Il pentito di camorra che ha fatto scoprire i rifiuti tossici interrati nel ventre del Vesuvio ha un nome e un volto. Si chiama Ciro Gaudino, affiliato con licenza di uccidere e cugino di Ciro Montella, ‘o lione, boss ergastolano del clan Ascione-Papale. A sei mesi dall’ultimo sequestro di una cava di rifiuti interrata nel cuore del vulcano, il pentito della monnezza esce allo scoperto. La rivelazione choc è arrivata qualche giorno fa, durante il processo nato dall’inchiesta sull’omicidio di Salvatore Barbaro, vittima innocente della camorra ucciso per errore il 13 novembre del 2009.
Rispondendo alle domande del pubblico ministero Sergio Ferrigno, Gaudino ha ripercorso le tappe della sua collaborazione, raccontando di aver consentito all’Antimafia – grazie ai suoi primi verbali datati 2014 – di sequestrare armi, munizioni e anche monnezza. “Al momento del mio arresto ho consegnato armi, munizioni, droga. Ho fatto fare anche ritrovamenti di rifiuti tossici interrati, quelli della camorra”.
Parole agghiaccianti che arrivano a 180 giorni dal blitz dei carabinieri del Noe che portò alla luce una cava nella quale sono stati ritrovati 400.000 metri cubi di rifiuti, Dalle pezze – da sempre un business per la camorra vesuviana – passando per materiale di risulta edile, ma anche amianto, fusti carichi di lubrificanti e carcasse di auto distrutte.
Una pattumiera messa insieme dalla camorra, come ripetuto a margine dell’operazione dai militari dell’Arma e come ribadito, a chiare lettere, anche dal killer del clan Ascione-Papale. Nei verbali segretati firmati dal super-pentito potrebbero esserci i misteri del sistema “monnezza” che negli ultimi 30 anni ha fatto del Vesuvio il vulcano più inquinato del mondo dove morire di tumore “è diventato normale”, come ripetuto dalle associazioni salva-ambiente della zona in questi anni.
Dubbi e misteri che potrebbero essere sciolti dalle parole del collaboratore di giustizia. Le domande alle quali dare risposta sono tantissime: chi ha seminato rifiuti nel cuore del vulcano? Quali interessi si celano dietro le cave dei veleni? Quali sono gli imprenditori che hanno “beneficiato” del sistema di smaltimento della camorra?
Domande che potrebbero trovare risposta anche nel curriculum criminale di Gaudino. Il pentito, come da lui stesso ammesso durante il processo, negli anni ’90 era vicino al clan dello spaccio guidato dal boss Giovanni Durantini, trafficante di droga con base a Pugliano. Poi dal 2009 è stato assoldato come killer dagli Ascione-Papale, cosca diretta – in prima persona – da suo cugino Ciro Montella, da Pietro Papale e dal boss Natale Dantese.

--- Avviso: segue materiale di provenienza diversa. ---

(** * rain_analyze: the CSV row parser, the payload decoder and the series
    assembler of [analyze_plot.py], embedded as Rocq functions.

    Python [str] values are sequences of Unicode code points; they are
    modelled as lists of integers.  Instants (pandas [Timestamp]) are
    counts of nanoseconds held in a signed 64-bit integer; arithmetic
    that leaves this range raises.  Voltages are IEEE binary64 numbers,
    as Python's [float]. *)

From Stdlib Require Import ZArith QArith Qabs List Bool Lia String Ascii.
From Stdlib Require Import Floats Uint63 Sorted Permutation.
Import ListNotations.
Open Scope Z_scope.
Set Warnings "-inexact-float".

(** ** Python strings *)

Module PyStr.

Definition char := Z.
Definition str := list char.

(** The code points of a literal. *)
Definition codes (s : string) : str :=
  map (fun a => Z.of_nat (nat_of_ascii a)) (list_ascii_of_string s).

Definition dquote : char := 34.
Definition squote : char := 39.
Definition semicolon : char := 59.

(** The characters [str.strip()] removes: those for which [str.isspace]
    holds. *)
Definition is_space (c : char) : bool :=
  ((9 <=? c) && (c <=? 13)) || ((28 <=? c) && (c <=? 32))
  || (c =? 133) || (c =? 160) || (c =? 5760)
  || ((8192 <=? c) && (c <=? 8202))
  || (c =? 8232) || (c =? 8233) || (c =? 8239) || (c =? 8287)
  || (c =? 12288).

Fixpoint lstrip (s : str) : str :=
  match s with
  | [] => []
  | c :: t => if is_space c then lstrip t else s
  end.

Definition rstrip (s : str) : str := rev (lstrip (rev s)).

(** [s.strip()] *)
Definition strip (s : str) : str := rstrip (lstrip s).

(** [s.replace(c, '')] for a one-character [c]. *)
Definition remove_char (c : char) (s : str) : str :=
  filter (fun x => negb (x =? c)) s.

(** [s.split(sep)] for a one-character separator: always at least one
    field. *)
Fixpoint split (sep : char) (s : str) : list str :=
  match s with
  | [] => [[]]
  | c :: t =>
      if c =? sep then [] :: split sep t
      else match split sep t with
           | [] => [[c]]
           | f :: fs => (c :: f) :: fs
           end
  end.

Fixpoint starts_with (p s : str) : bool :=
  match p, s with
  | [], _ => true
  | _ :: _, [] => false
  | a :: p', b :: s' => (a =? b) && starts_with p' s'
  end.
(* ===================================================================== *)
(** ** authService, legacy variant: sign-up, sign-in and profile *)
(* ===================================================================== *)

(** The legacy signUp, request by request. *)
Lemma LegacyAuth_signUp_run data w :
  let t := ticks w in
  let e := env w in
  let fail m d n :=
    (Value (Failure (or_else m "Registration failed")) : Outcome (Reply SignedUpUser),
     mkWorld d e n) in
  LegacyAuth.signUp data w
  = match fault_at e (S t) with
    | Some m => fail m (db w) (S (S t))
    | None =>
        match exec_insert_user (email data)
                (bcrypt_hash_at e t (password data))
                (firstName data) (lastName data) "user" true false
                (uuid_at e (S t)) (db w) with
        | (Error m, d1) => fail m d1 (S (S t))
        | (Data user, d1) =>
            let uniqueId := int_to_string (random_at e (S (S t))) in
            match fault_at e (S (S (S t))) with
            | Some m => fail m d1 (S (S (S (S t))))
            | None =>
                match exec_insert_user_profile
                        (mkUserProfile (u_id user) uniqueId "personal"
                                       "moderate" false "UTC")
                        (uuid_at e (S (S (S t)))) d1 with
                | (Error m, d2) => fail m d2 (S (S (S (S t))))
                | (Data _, d2) =>
                    match fault_at e (S (S (S (S t)))) with
                    | Some m => fail m d2 (S (S (S (S (S t)))))
                    | None =>
                        let v := LegacyAuth.getPlanDetails (plan_type data) in
                        match exec_insert_user_subscription
                                (u_id user) (plan_type data) (get_name v)
                                (get_price v) (get_period v) pending
                                (get_features v)
                                (uuid_at e (S (S (S (S t))))) d2 with
                        | (Error m, d3) => fail m d3 (S (S (S (S (S t)))))
                        | (Data _, d3) =>
                            (Value (Success (mkSignedUpUser
                                               (u_id user) (u_email user)
                                               (u_first_name user)
                                               (u_last_name user) uniqueId
                                               (plan_type data))),
                             mkWorld d3 e (S (S (S (S (S t))))))
                        end
                    end
                end
            end
        end
    end.
Proof.
  cbv zeta. unfold LegacyAuth.signUp. js_unfold.
  js_fault; [reflexivity|].
  destruct (exec_insert_user _ _ _ _ _ _ _ _ _) as [[user|m] d1];
    cbn [fst snd]; [|reflexivity].
  js_unfold. js_fault; [reflexivity|].
  destruct (exec_insert_user_profile _ _ _) as [[[]|m] d2];
    cbn [fst snd]; [|reflexivity].
  js_unfold. js_fault; [reflexivity|].
  destruct (exec_insert_user_subscription _ _ _ _ _ _ _ _ _) as [[[]|m] d3];
    reflexivity.
Qed.

Lemma exec_insert_user_effect em h f l a v uuid d r d1 :
  exec_insert_user em h f l "user" a v uuid d = (r, d1) ->
  match r with
  | Data user =>
      user = mkUser uuid em h f l "user" a v
      /\ user_exists d uuid = false
      /\ existsb (fun u => String.eqb (u_email u) em) (users d) = false
      /\ d1 = with_users d (users d ++ [user])
  | Error m =>
      d1 = d
      /\ (m = unique_violation "users_pkey"
          \/ m = unique_violation "users_email_key")
  end.
Proof.
  unfold exec_insert_user. cbn [existsb String.eqb Ascii.eqb Bool.eqb orb negb].
  destruct (user_exists d uuid); [intros E; inversion E; auto|].
  destruct (existsb _ (users d)); intros E; inversion E; auto.
Qed.

Lemma exec_insert_user_profile_effect row uuid d r d1 :
  exec_insert_user_profile row uuid d = (r, d1) ->
  match r with
  | Data _ => d1 = with_user_profiles d (user_profiles d ++ [row])
  | Error _ => d1 = d
  end.
Proof.
  unfold exec_insert_user_profile. split_ifs; intros E; inversion E;
    reflexivity.
Qed.

Lemma exec_insert_user_subscription_effect uid pt nm pr pe st fe uuid d r d1 :
  exec_insert_user_subscription uid pt nm pr pe st fe uuid d = (r, d1) ->
  match r with
  | Data _ =>
      exists row, d1 = with_user_subscriptions d (user_subscriptions d ++ [row])
                  /\ s_user_id row = uid /\ s_status row = st
                  /\ s_plan_type row = pt
  | Error _ => d1 = d
  end.
Proof.
  unfold exec_insert_user_subscription.
  destruct nm; [|intros E; inversion E; reflexivity].
  split_ifs; intros E; inversion E; try reflexivity.
  eexists. repeat split.
Qed.

(** What a successful legacy signUp has written. *)
Lemma LegacyAuth_signUp_succeeded data w u w1 :
  LegacyAuth.signUp data w = (Value (Success u), w1) ->
  exists account profile sub,
    db w1 = mkDatabase (users (db w) ++ [account])
                       (user_profiles (db w) ++ [profile])
                       (user_subscriptions (db w) ++ [sub])
                       (trading_signals (db w)) (user_signal_access (db w))
                       (purchases (db w)) (admin_notifications (db w))
    /\ env w1 = env w
    /\ account = mkUser (su_id u) (email data)
                   (bcrypt_hash_at (env w) (ticks w) (password data))
                   (firstName data) (lastName data) "user" true false
    /\ user_exists (db w) (su_id u) = false
    /\ existsb (fun x => String.eqb (u_email x) (email data)) (users (db w))
       = false
    /\ p_user_id profile = su_id u
    /\ s_user_id sub = su_id u /\ s_status sub = pending
    /\ s_plan_type sub = plan_type data
    /\ su_email u = email data /\ su_plan_type u = plan_type data.
Proof.
  rewrite LegacyAuth_signUp_run. cbv zeta.
  destruct (fault_at (env w) (S (ticks w))); [discriminate|].
  destruct (exec_insert_user _ _ _ _ _ _ _ _ _) as [[user|m] d1] eqn:E1;
    [|discriminate].
  apply exec_insert_user_effect in E1.
  destruct E1 as [Huser [Hfresh [Hemail Hd1]]].
  destruct (fault_at (env w) (S (S (S (ticks w))))); [discriminate|].
  destruct (exec_insert_user_profile _ _ _) as [[[]|m] d2] eqn:E2;
    [|discriminate].
  apply exec_insert_user_profile_effect in E2.
  destruct (fault_at (env w) (S (S (S (S (ticks w)))))); [discriminate|].
  destruct (exec_insert_user_subscription _ _ _ _ _ _ _ _ _)
    as [[[]|m] d3] eqn:E3; [|discriminate].
  apply exec_insert_user_subscription_effect in E3.
  destruct E3 as [row [Hd3 [Hrow_user [Hrow_status Hrow_plan]]]].
  intros E. inversion E; subst u w1. cbn [db env su_id su_email su_plan_type].
  do 3 eexists. split; [|split; [reflexivity|]].
  - rewrite Hd3, E2, Hd1. reflexivity.
  - rewrite Huser in *. cbn [u_id u_email] in *.
    repeat split; try assumption; reflexivity.
Qed.

Lemma maybeSingle_data {A} (rows : list A) (x : A) :
  data_of (maybeSingle rows) = Some x -> rows = [x].
Proof.
  destruct rows as [|a [|b rest]]; cbn; intros E; inversion E; reflexivity.
Qed.

(** What the legacy signIn hands back once the password and the account
    have passed. *)
Lemma LegacyAuth_signIn_granted data w user :
  fault_at (env w) (ticks w) = None ->
  filter (fun u => String.eqb (u_email u) (signin_email data)) (users (db w))
  = [user] ->
  bcrypt_compare (env w) (signin_password data) (u_password_hash user) = true ->
  u_is_active user = true ->
  exists signed_in w',
    LegacyAuth.signIn data w = (Value (Success signed_in), w')
    /\ db w' = db w
    /\ si_id signed_in = u_id user
    /\ si_email signed_in = u_email user
    /\ si_first_name signed_in = u_first_name user
    /\ si_last_name signed_in = u_last_name user
    /\ si_role signed_in = u_role user
    /\ (forall p, si_profile signed_in = Some p ->
                  filter (fun p => String.eqb (p_user_id p) (u_id user))
                         (user_profiles (db w)) = [p])
    /\ (forall s, si_subscription signed_in = Some s ->
                  active_subscriptions (u_id user) w = [s]).
Proof.
  intros F Hrows Hmatch Hactive.
  unfold LegacyAuth.signIn. js_unfold. rewrite F.
  unfold exec_select_user_by_email. cbn [fst snd]. rewrite Hrows.
  cbn [maybeSingle]. js_unfold. rewrite Hmatch, Hactive. cbn [negb].
  js_unfold.
  unfold exec_select_profile, exec_select_active_subscription,
         active_subscriptions, subscriptions_of.
  cbn [fst snd].
  destruct (fault_at (env w) (S (ticks w))); cbn [tick db env ticks];
    js_unfold; cbn [fst snd];
    destruct (fault_at (env w) (S (S (ticks w))));
    do 2 eexists; (split; [reflexivity|]);
    cbn [db si_id si_email si_first_name si_last_name si_role si_profile
            si_subscription data_of];
    repeat split; try discriminate;
    intros x Hx; apply maybeSingle_data; exact Hx.
Qed.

La storia della malavita vesuviana racconta che i clan della zona – in particolare gli Ascione – sono stati attivi nel campo dell’imprenditoria criminale. In particolare nel business legato agli stracci: gli stessi scoperti nella cava dei veleni scoperchiata dai carabinieri del Noe.
In questi anni del Vesuvio e delle discariche della camorra avevano già parlato altri pentiti. Come Giovanni Savino, ex ras del clan Birra, che aveva fatto nomi e cognomi di famiglie di imprenditori legate a doppio filo al business dei rifiuti a Ercolano. Ma anche Gaetano Vassallo, il ministro della monnezza del clan dei Casalesi che aveva indicato, in alcune cave del Vesuvio, i centri per lo smaltimento illecito del traffico di rifiuti che ha portato i veleni delle fabbriche del nord a sfregiare l’immagine del più meraviglioso simbolo di Napoli.
Durante il processo Gaudino non ha approfondito la questione rifiuti, non era il tema centrale del procedimento. Nelle sue poche parole, però, c’è una certezza che viene a galla dopo 40 anni di dubbi, misteri e morti sospette. Quei rifiuti che hanno condannato a morte il Vesuvio li ha scaricati la camorra.